PROVIDED RECORDS:
(** ** Strings *)

Definition bs (s : string) : bytes := bytes_of_string s.

Definition escape_ascii (c : byte) : bytes :=
  if is_quote c || eqc c "\" then [chr "\"; c]
  else if bool_decide (c = Byte.x08) then bs "\b"
  else if bool_decide (c = Byte.x0c) then bs "\f"
  else if bool_decide (c = Byte.x0a) then bs "\n"
  else if bool_decide (c = Byte.x0d) then bs "\r"
  else if bool_decide (c = Byte.x09) then bs "\t"
  else if (code c <? 32) || eqc c "<" || eqc c ">" || eqc c "&"
  then bs "\u00" ++ [hex_char (code c / 16); hex_char (code c mod 16)]
  else [c].

(** A multi-byte rune; U+2028 and U+2029 are escaped. *)
Definition escape_rune (u : bytes) : bytes :=
  if decide (u = [Byte.xe2; Byte.x80; Byte.xa8]) then bs "\u2028"
  else if decide (u = [Byte.xe2; Byte.x80; Byte.xa9]) then bs "\u2029"
  else u.

(** Both walk the text rune by rune; a byte that starts no rune counts as
    U+FFFD. *)
Fixpoint escape_fuel (fuel : nat) (b : bytes) : bytes :=
  match fuel, b with
  | S f, c :: r =>
      if code c <? 128 then escape_ascii c ++ escape_fuel f r
      else match rune_len b with
           | O => bs "\ufffd" ++ escape_fuel f r
           | n => escape_rune (take n b) ++ escape_fuel f (drop n b)
           end
  | _, _ => []
  end.

Fixpoint to_valid_fuel (fuel : nat) (b : bytes) : bytes :=
  match fuel, b with
  | S f, c :: r =>
      match rune_len b with
      | O => replacement ++ to_valid_fuel f r
      | n => take n b ++ to_valid_fuel f (drop n b)
      end
  | _, _ => []
  end.

Definition encode_string (s : bytes) : bytes :=
  Byte.x22 :: escape_fuel (length s) s ++ [Byte.x22].

(** [strings.ToValidUTF8(s, "\uFFFD")] byte by byte: what a decoder sees. *)
Definition to_valid (s : bytes) : bytes := to_valid_fuel (length s) s.

(** ** Values *)

Fixpoint join_comma (l : list bytes) : bytes :=
  match l with
  | [] => []
  | [x] => x
  | x :: r => x ++ chr "," :: join_comma r
  end.

Fixpoint encode (j : json) : bytes :=
  match j with
  | JNull => bs "null"
  | JBool true => bs "true"
  | JBool false => bs "false"
  | JNum raw => raw
  | JStr s => encode_string s
  | JArr l => chr "[" :: join_comma (map encode l) ++ [chr "]"]
  | JObj l => chr "{" :: join_comma (map (λ kv, encode_string kv.1 ++ chr ":" :: encode kv.2) l)
                ++ [chr "}"]
  end.

(** The value a decoder gets: the same with its strings made valid. *)
Fixpoint sanitize (j : json) : json :=
  match j with
  | JStr s => JStr (to_valid s)
  | JArr l => JArr (map sanitize l)
  | JObj l => JObj (map (λ kv, (to_valid kv.1, sanitize kv.2)) l)
  | _ => j
  end.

TASK STATEMENT: The line containing "join_comma (map encode" and all lines after it, to the end of the records, are to be output exactly and alone.

RESULT OF THIS TASK:
  | JArr l => chr "[" :: join_comma (map encode l) ++ [chr "]"]
  | JObj l => chr "{" :: join_comma (map (λ kv, encode_string kv.1 ++ chr ":" :: encode kv.2) l)
                ++ [chr "}"]
  end.

(** The value a decoder gets: the same with its strings made valid. *)
Fixpoint sanitize (j : json) : json :=
  match j with
  | JStr s => JStr (to_valid s)
  | JArr l => JArr (map sanitize l)
  | JObj l => JObj (map (λ kv, (to_valid kv.1, sanitize kv.2)) l)
  | _ => j
  end.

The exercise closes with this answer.